Work order: Reproduce the records exactly through the line with "exists e', table_set".

───── Data to examine

(* ===== verification/SdapProps.v ===== *)
(** * SDAP: entities stay well formed, data path, reflective mapping

    (openair2/SDAP/nr_sdap/nr_sdap_entity.c) *)

From S2P Require Import Prelude Sdap SdapList SdapRefine.

(** ** Well-formed entities *)

Definition drb_ok (d : Z) : Prop := 0 <= d <= MAX_DRBS_PER_UE.

Record sdap_wf (e : nr_sdap_entity_t) : Prop := {
  wf_table : zlen (qfi2drb_table e) = SDAP_MAX_QFI;
  wf_rules : Forall (fun r => drb_ok (q_drb_id r)) (qfi2drb_table e);
  wf_default : 0 <= se_default_drb e < 256;
}.

Definition qfi_ok (q : Z) : Prop := 0 <= q < SDAP_MAX_QFI.

(** The rule stored for a QFI. *)
Definition row (e : nr_sdap_entity_t) (q : Z) : qfi2drb_t :=
  default (mk_qfi2drb 0 false false) (zget (qfi2drb_table e) q).
Definition rule (e : nr_sdap_entity_t) (q : Z) : Z := q_drb_id (row e q).

Lemma table_get_ok e q : sdap_wf e -> qfi_ok q -> table_get e q = Ok (row e q) /\ drb_ok (rule e q).
Proof.
  intros [Ht Hr _] Hq. unfold rule, row, table_get.
  destruct (zget_ok (qfi2drb_table e) q) as [r Hg]; [unfold qfi_ok in Hq; lia|].
  rewrite Hg. split; [done|]. apply zget_Some in Hg as [_ Hg]. cbn.
  by eapply (Forall_lookup_1 (fun r => drb_ok (q_drb_id r))).
Qed.

Lemma table_set_ok e q r : sdap_wf e -> qfi_ok q -> drb_ok (q_drb_id r) ->
  exists e', table_set e q r = Ok e' /\ sdap_wf e' /\ se_default_drb e' = se_default_drb e /\
    sdap_key e' = sdap_key e /\ forall q', 0 <= q' -> row e' q' = if q' =? q then r else row e q'.
Proof.
  intros [Ht Hr Hd] Hq Hdrb. unfold qfi_ok in Hq. unfold table_set.
  rewrite zset_ok by lia. cbn [of_option mbind outcome_bind].
  eexists. split; [done|]. split; [constructor; field_simpl|split_and!; try done].
  - unfold zlen in *. by rewrite length_insert.
  - apply Forall_insert; done.
  - done.
  - intros q' Hq'. unfold row. field_simpl. unfold zget. destruct (0 <=? q') eqn:E'; zify_bool; [|lia].
    destruct (q' =? q) eqn:E; zify_bool.
    + subst q'. rewrite list_lookup_insert_eq; [done|]. unfold zlen in *. lia.
    + rewrite list_lookup_insert_ne; [done|]. lia.
Qed.

Lemma map_update_ok e q d rx tx : sdap_wf e -> 0 <= q ->
  exists e', nr_sdap_qfi2drb_map_update e q d rx tx = Ok e' /\ sdap_wf e' /\
    se_default_drb e' = se_default_drb e /\
    forall q', 0 <= q' -> row e' q' =
      if (q' =? q) && (q <? 64) && (0 <? q) && (0 <? d) && (d <=? 5) then mk_qfi2drb d rx tx else row e q'.
Proof.
  intros Hwf Hq. unfold nr_sdap_qfi2drb_map_update, SDAP_MAX_QFI, SDAP_MAP_RULE_EMPTY, AVLBL_DRB.
  rewrite !Z.gtb_ltb.
  destruct ((q <? 64) && (0 <? q) && (0 <? d) && (d <=? 5)) eqn:E.
  - zify_bool. destruct (table_set_ok e q (mk_qfi2drb d rx tx) Hwf) as (e' & -> & Hw & Hd & _ & Hrow);
      [unfold qfi_ok, SDAP_MAX_QFI; lia|unfold drb_ok, MAX_DRBS_PER_UE; cbn; lia|].
    exists e'. split_and!; try done. intros q' Hq'. rewrite Hrow by done.
    rewrite (proj2 (Z.ltb_lt q 64)), (proj2 (Z.ltb_lt 0 q)), (proj2 (Z.ltb_lt 0 d)), (proj2 (Z.leb_le d 5)) by lia.
    by rewrite !andb_true_r.
  - exists e. split_and!; try done. intros q' _.
    assert ((q' =? q) && (q <? 64) && (0 <? q) && (0 <? d) && (d <=? 5) = false) as ->; [|done].
    destruct (q' =? q); [exact E|done].
Qed.

Lemma qfi2drb_map_ok e q : sdap_wf e -> qfi_ok q ->
  exists e', nr_sdap_qfi2drb_map e q = Ok (e', if rule e q =? 0 then se_default_drb e else rule e q) /\
    sdap_wf e' /\ se_default_drb e' = se_default_drb e /\
    (forall q', 0 <= q' -> q' <> q -> row e' q' = row e q') /\
    q_has_sdap_tx (row e' q) = q_has_sdap_tx (row e q) /\
    q_has_sdap_rx (row e' q) = q_has_sdap_rx (row e q).
Proof.
  intros Hwf Hq. unfold nr_sdap_qfi2drb_map.
  destruct (table_get_ok e q Hwf Hq) as [-> _]. cbn [mbind outcome_bind].
  change (q_drb_id (row e q)) with (rule e q). unfold z2b.
  destruct (rule e q =? 0) eqn:Er; cbn [negb].
  - destruct (se_default_drb e =? 0) eqn:Ed; cbn [negb].
    + apply Z.eqb_eq in Ed. exists e. by rewrite Ed.
    + destruct (map_update_ok e q (se_default_drb e) (q_has_sdap_rx (row e q)) (q_has_sdap_tx (row e q)) Hwf)
        as (e' & -> & Hw & Hd & Hrow); [apply Hq|].
      exists e'. cbn. rewrite Hd. split_and!; try done.
      * intros q' Hq' Hne. rewrite Hrow by done. by rewrite (proj2 (Z.eqb_neq q' q)).
      * rewrite Hrow by apply Hq. by case_if.
      * rewrite Hrow by apply Hq. by case_if.
  - exists e. done.
Qed.

(** ** End markers *)

(** The control PDU for QFI [q], submitted to DRB [d]. *)
Definition end_marker (ue_id q d : Z) : sdap_event :=
  PdcpDataReqDrb (mk_pdcp_req ue_id false d 0 0 1 [bits_field 6 q] 0).

Arguments nr_sdap_submit_ctrl_pdu : simpl never.
Arguments nr_sdap_construct_ctrl_pdu : simpl never.

Lemma ctrl_byte q : ul_hdr_byte (nr_sdap_construct_ctrl_pdu q) = bits_field 6 q.
Proof. unfold ul_hdr_byte. cbn. by rewrite Z.lor_0_r. Qed.

Lemma submit_markers ue d q :
  nr_sdap_submit_ctrl_pdu ue d (nr_sdap_construct_ctrl_pdu q) = end_marker ue q <$> (if d =? 0 then [] else [d]).
Proof.
  unfold nr_sdap_submit_ctrl_pdu, z2b. destruct (d =? 0); [done|]. cbn [negb].
  unfold nr_pdcp_submit_sdap_ctrl_pdu. by rewrite ctrl_byte.
Qed.

(** The DRBs the end markers of a reflective mapping to [rb] go to. *)
Definition marker_drbs (stored dflt rb : Z) : list Z :=
  if stored =? 0 then if dflt =? 0 then [] else [dflt; dflt]
  else if stored =? rb then [] else [stored].

Lemma default_marker_ok e ue rb q :
  send_end_marker e ue rb SDAP_CTRL_PDU_MAP_DEF_DRB q
  = Ok (e, end_marker ue q <$> (if se_default_drb e =? 0 then [] else [se_default_drb e])).
Proof. rewrite <- submit_markers. done. Qed.

Lemma rule_marker_ok e ue rb q : sdap_wf e -> qfi_ok q ->
  exists e', send_end_marker e ue rb SDAP_CTRL_PDU_MAP_RULE_DRB q
    = Ok (e', end_marker ue q <$> (let d := if rule e q =? 0 then se_default_drb e else rule e q in
                                   if d =? 0 then [] else [d])) /\
    sdap_wf e' /\ se_default_drb e' = se_default_drb e /\
    (forall q', 0 <= q' -> q' <> q -> row e' q' = row e q') /\
    q_has_sdap_tx (row e' q) = q_has_sdap_tx (row e q) /\
    q_has_sdap_rx (row e' q) = q_has_sdap_rx (row e q).
Proof.
  intros Hwf Hq. destruct (qfi2drb_map_ok e q Hwf Hq) as (e' & Hm & H).
  exists e'. split; [|done]. unfold send_end_marker, nr_sdap_map_ctrl_pdu.
  rewrite (proj2 (Z.eqb_eq _ _)) by done. rewrite Hm. cbn [mbind outcome_bind].
  by rewrite submit_markers.
Qed.

Lemma reflective_ok e ue rb q : sdap_wf e -> qfi_ok q -> 0 < rb <= MAX_DRBS_PER_UE ->
  exists e', reflective_mapping e ue rb q
    = Ok (e', end_marker ue q <$> marker_drbs (rule e q) (se_default_drb e) rb) /\
    sdap_wf e' /\ se_default_drb e' = se_default_drb e /\
    forall q', 0 <= q' -> row e' q' = if q' =? q then (row e q) <| q_drb_id := rb |> else row e q'.
Proof.
  intros Hwf Hq Hrb. unfold reflective_mapping, marker_drbs.
  destruct (table_get_ok e q Hwf Hq) as [Hg _]. rewrite Hg. cbn [mbind outcome_bind].
  change (q_drb_id (row e q)) with (rule e q). unfold z2b. rewrite negb_involutive.
  set (first := if _ && _ then _ else _).
  assert (first = Ok (e, end_marker ue q <$> (if (rule e q =? 0) && negb (se_default_drb e =? 0)
                                              then [se_default_drb e] else []))) as ->.
  { unfold first. destruct (rule e q =? 0); [|done]. destruct (se_default_drb e =? 0) eqn:Ed; [done|].
    cbn [andb negb]. rewrite default_marker_ok. by rewrite Ed. }
  cbn [mbind outcome_bind]. rewrite Hg. cbn [mbind outcome_bind].
  change (q_drb_id (row e q)) with (rule e q).
  assert (exists e1, (if negb (rb =? rule e q) then send_end_marker e ue rb SDAP_CTRL_PDU_MAP_RULE_DRB q else Ok (e, []))
    = Ok (e1, end_marker ue q <$> (if rb =? rule e q then [] else
         let d := if rule e q =? 0 then se_default_drb e else rule e q in if d =? 0 then [] else [d])) /\
    sdap_wf e1 /\ se_default_drb e1 = se_default_drb e /\
    (forall q', 0 <= q' -> q' <> q -> row e1 q' = row e q') /\
    q_has_sdap_tx (row e1 q) = q_has_sdap_tx (row e q) /\
    q_has_sdap_rx (row e1 q) = q_has_sdap_rx (row e q)) as (e1 & -> & Hwf1 & Hd1 & Hrow1 & Htx & Hrx).
  { destruct (rb =? rule e q); cbn [negb]; [by exists e|by apply rule_marker_ok]. }
  cbn [mbind outcome_bind]. destruct (table_get_ok e1 q Hwf1 Hq) as [-> _]. cbn [mbind outcome_bind].
  destruct (table_set_ok e1 q ((row e1 q) <| q_drb_id := rb |>) Hwf1 Hq) as (e' & -> & Hwf' & Hd' & _ & Hrow');
    [field_simpl; unfold drb_ok; lia|].
  cbn [mbind outcome_bind]. exists e'. split_and!; [|done|by rewrite Hd'|].
  - rewrite <- fmap_app. do 3 f_equal. destruct (rule e q =? 0) eqn:E0; zify_bool; cbn [andb].
    + destruct (rb =? rule e q) eqn:E1; zify_bool; [lia|]. by destruct (se_default_drb e =? 0).
    + destruct (rb =? rule e q) eqn:E1; zify_bool; [by rewrite (proj2 (Z.eqb_eq _ _))|].
      rewrite (proj2 (Z.eqb_neq (rule e q) rb)) by lia. by rewrite (proj2 (Z.eqb_neq _ 0)).
  - intros q' Hq'. rewrite Hrow' by done. destruct (q' =? q) eqn:E; zify_bool; [|by apply Hrow1].
    destruct (row e1 q), (row e q). cbn in Htx, Hrx. by subst.
Qed.

(** ** Reception at the UE *)

Lemma zslice_tail {A} (x : A) l : zslice (x :: l) 1 (zlen (x :: l) - 1) = Some l.
Proof.
  apply zslice_Some. rewrite zlen_cons. pose proof (zlen_nonneg l). split_and!; try lia.
  change (drop (Z.to_nat 1) (x :: l)) with l. unfold zlen. rewrite take_ge; [done|lia].
Qed.


Lemma sdap_wf_fresh ue pdu d : 0 <= d < 256 ->
  sdap_wf (mk_sdap ue d pdu (replicate 64 (mk_qfi2drb 0 false false))).
Proof. intros Hd. constructor; [done| |done]. by apply Forall_replicate. Qed.

Definition demo_entity : nr_sdap_entity_t := mk_sdap 7 2 1 (replicate 64 (mk_qfi2drb 0 false true)).


(** ** Transmission and reception *)

Lemma lor_low7_bit h b : 0 <= h < 64 ->
  Z.testbit (Z.lor h (Z.shiftl (b2z b) 6)) 7 = false.
Proof.
  intros Hh. rewrite <- (Z.mod_small h (2 ^ 6)) by lia.
  rewrite Z.lor_spec, Z.shiftl_spec, Z.mod_pow2_bits_high by lia. by destruct b.
Qed.

(** The header of a transmitter of QFI [q]: QFI, RQI (D/C at the UE) and zero. *)
Lemma tx_header_fields gnb q rqi : qfi_ok q ->
  bits_field 6 (tx_header gnb q rqi) = q /\
  (gnb = true -> Z.testbit (tx_header gnb q rqi) 7 = false).
Proof.
  intros Hq. unfold qfi_ok, SDAP_MAX_QFI in Hq.
  assert (bits_field 6 q = q) as Eq.
  { unfold bits_field. rewrite Z.land_ones by lia. apply Z.mod_small. lia. }
  unfold tx_header, dl_hdr_byte, ul_hdr_byte. cbn -[bits_field Z.shiftl]. rewrite Eq.
  split.
  - unfold bits_field in *. assert (Z.land q (Z.ones 6) = q) by exact Eq.
    apply Z.bits_inj'. intros i Hi.
    destruct gnb; rewrite Z.land_spec, !Z.lor_spec, ?Z.shiftl_spec, Z.testbit_ones_nonneg by lia;
      (destruct (i <? 6) eqn:E; zify_bool;
       [rewrite ?(Z.testbit_neg_r _ (i - 6)), ?(Z.testbit_neg_r _ (i - 7)) by lia; by rewrite ?Z.testbit_0_l, ?orb_false_r, andb_true_r
       |rewrite andb_false_r; symmetry; rewrite <- H, Z.land_spec, Z.testbit_ones_nonneg by lia;
        rewrite (proj2 (Z.ltb_ge i 6)) by lia; by rewrite andb_false_r]).
  - intros ->. rewrite Z.lor_0_r. by apply lor_low7_bit.
Qed.

(** The bearer an SDU of QFI [q] goes to when the caller proposes [rb], and
    whether it carries a header. *)
Definition tx_drb (e : nr_sdap_entity_t) (q rb : Z) : Z :=
  let d := if rule e q =? 0 then se_default_drb e else rule e q in if d =? 0 then rb else d.
Definition tx_with_header (e : nr_sdap_entity_t) (q : Z) : bool :=
  let d := if rule e q =? 0 then se_default_drb e else rule e q in
  negb (d =? 0) && q_has_sdap_tx (row e q).

Lemma tx_entity_ok e a rb sdu q rqi acc :
  sdap_wf e -> qfi_ok q -> 1 <= zlen sdu <= 8999 ->
  exists e', sdap_wf e' /\ se_default_drb e' = se_default_drb e /\
    nr_sdap_tx_entity e a rb (zlen sdu) (Some sdu) q rqi acc
    = Ok (e', [if tx_with_header e q
               then data_req a (tx_drb e q rb) (zlen sdu + 1) (tx_header (ta_enb_flag a) q rqi :: sdu)
               else data_req a (tx_drb e q rb) (zlen sdu) sdu], acc).
Proof.
  intros Hwf Hq Hn. destruct (qfi2drb_map_ok e q Hwf Hq) as (e' & Hm & Hwf' & Hd & _ & Htx & _).
  exists e'. split_and!; [done|done|]. unfold nr_sdap_tx_entity. cbn [of_option mbind outcome_bind].
  rewrite Hm. cbn [mbind outcome_bind]. destruct (table_get_ok e' q Hwf' Hq) as [-> _].
  cbn [mbind outcome_bind]. rewrite Htx. unfold tx_with_header, tx_drb, z2b.
  set (d := if rule e q =? 0 then se_default_drb e else rule e q).
  destruct (d =? 0); cbn [negb andb]; [done|].
  destruct (q_has_sdap_tx (row e q)); cbn [negb]; [|done].
  rewrite (proj2 (Z.eqb_neq (zlen sdu) 0)), Z.gtb_ltb, (proj2 (Z.ltb_ge 8999 (zlen sdu))) by lia. cbn [orb].
  rewrite zslice_all. cbn [of_option mbind outcome_bind]. unfold SDAP_HDR_LENGTH, SDAP_MAX_PDU.
  by rewrite (proj2 (Z.leb_le (1 + zlen sdu) 9000)) by lia.
Qed.

(** C26: what one side's SDAP transmits, the other side's SDAP hands over.
    The SDU of a QoS flow makes exactly one PDU for PDCP, on the bearer of the
    flow's rule, else the default bearer, else the caller's; with one byte
    more when the rule says a header is there; and the entity at the other
    end, told by PDCP whether there is a header, hands exactly the SDU to GTP-U
    (gNB) or to the tunnel interface (UE) and keeps its rules. *)
Theorem sdap_roundtrip e r a rb sdu q rqi acc inst pdu ue :
  sdap_wf e -> qfi_ok q -> 1 <= zlen sdu <= 8999 ->
  exists e' req, sdap_wf e' /\
    nr_sdap_tx_entity e a rb (zlen sdu) (Some sdu) q rqi acc = Ok (e', [PdcpDataReqDrb req], acc) /\
    pr_rb_id req = tx_drb e q rb /\ pr_ue_id req = ta_ue_id a /\
    pr_size req = zlen sdu + b2z (tx_with_header e q) /\
    nr_sdap_rx_entity (Some inst) r (pr_rb_id req) (negb (ta_enb_flag a)) (tx_with_header e q)
      pdu ue (pr_buffer req) (pr_size req)
    = Ok (r, [if ta_enb_flag a then NasWrite sdu else GtpTunnelDataReq inst ue pdu sdu]).
Proof.
  intros Hwf Hq Hn. destruct (tx_entity_ok e a rb sdu q rqi acc Hwf Hq Hn) as (e' & Hwf' & _ & ->).
  exists e'. unfold nr_sdap_rx_entity.
  destruct (tx_header_fields (ta_enb_flag a) q rqi Hq) as [_ Hrdi].
  destruct (tx_with_header e q); eexists; (split; [done|]); (split; [reflexivity|]); cbn [pr_rb_id pr_ue_id pr_size pr_buffer b2z].
  - split_and!; [done..|]. set (h := tx_header _ _ _) in *.
    replace (zlen sdu + 1) with (zlen (h :: sdu)) by apply zlen_cons. unfold SDAP_HDR_LENGTH.
    rewrite zslice_tail. change (zget (h :: sdu) 0) with (Some h).
    destruct (ta_enb_flag a); cbn [negb of_option mbind outcome_bind]; [|done].
    assert (dl_RDI (dl_hdr_of h) = 0) as ->; [|done].
    clearbody h. cbn. unfold bits_field. rewrite Z.land_ones, <- Z.bit0_mod, Z.shiftr_spec by lia.
    change (0 + 7) with 7. by rewrite Hrdi.
  - split_and!; [done|done|by rewrite Z.add_0_r|]. rewrite Z.sub_0_r, zslice_all.
    by destruct (ta_enb_flag a).
Qed.

Lemma sdap_roundtrip_witness :
  let a := mk_tx_args false 7 false 0 0 2 in
  sdap_wf demo_entity /\ qfi_ok 9 /\ tx_with_header demo_entity 9 = true /\
  exists req, pr_buffer req = [137; 69; 0; 1] /\
    nr_sdap_rx_entity (Some 3) demo_entity 2 true true 1 7 (pr_buffer req) 4
    = Ok (demo_entity, [GtpTunnelDataReq 3 7 1 [69; 0; 1]]).
Proof.
  assert (sdap_wf demo_entity) as Hwf by (constructor; [done|by apply Forall_replicate|done]).
  split; [exact Hwf|]. split; [done|]. split; [reflexivity|].
  destruct (sdap_roundtrip demo_entity demo_entity (mk_tx_args false 7 false 0 0 2) 1 [69; 0; 1] 9 true true 3 1 7)
    as (e' & req & _ & Htx & Hrb & _ & Hn & Hrx); [exact Hwf|done|done|].
  assert (nr_sdap_tx_entity demo_entity (mk_tx_args false 7 false 0 0 2) 1 3 (Some [69; 0; 1]) 9 true true
          = Ok (e', [PdcpDataReqDrb req], true)) as H by exact Htx.
  vm_compute in H. injection H as _ <-. eexists. split; [|exact Hrx]. reflexivity.
Defined.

──────────

Solved problem:
(* ===== verification/SdapProps.v ===== *)
(** * SDAP: entities stay well formed, data path, reflective mapping

    (openair2/SDAP/nr_sdap/nr_sdap_entity.c) *)

From S2P Require Import Prelude Sdap SdapList SdapRefine.

(** ** Well-formed entities *)

Definition drb_ok (d : Z) : Prop := 0 <= d <= MAX_DRBS_PER_UE.

Record sdap_wf (e : nr_sdap_entity_t) : Prop := {
  wf_table : zlen (qfi2drb_table e) = SDAP_MAX_QFI;
  wf_rules : Forall (fun r => drb_ok (q_drb_id r)) (qfi2drb_table e);
  wf_default : 0 <= se_default_drb e < 256;
}.

Definition qfi_ok (q : Z) : Prop := 0 <= q < SDAP_MAX_QFI.

(** The rule stored for a QFI. *)
Definition row (e : nr_sdap_entity_t) (q : Z) : qfi2drb_t :=
  default (mk_qfi2drb 0 false false) (zget (qfi2drb_table e) q).
Definition rule (e : nr_sdap_entity_t) (q : Z) : Z := q_drb_id (row e q).

Lemma table_get_ok e q : sdap_wf e -> qfi_ok q -> table_get e q = Ok (row e q) /\ drb_ok (rule e q).
Proof.
  intros [Ht Hr _] Hq. unfold rule, row, table_get.
  destruct (zget_ok (qfi2drb_table e) q) as [r Hg]; [unfold qfi_ok in Hq; lia|].
  rewrite Hg. split; [done|]. apply zget_Some in Hg as [_ Hg]. cbn.
  by eapply (Forall_lookup_1 (fun r => drb_ok (q_drb_id r))).
Qed.

Lemma table_set_ok e q r : sdap_wf e -> qfi_ok q -> drb_ok (q_drb_id r) ->
  exists e', table_set e q r = Ok e' /\ sdap_wf e' /\ se_default_drb e' = se_default_drb e /\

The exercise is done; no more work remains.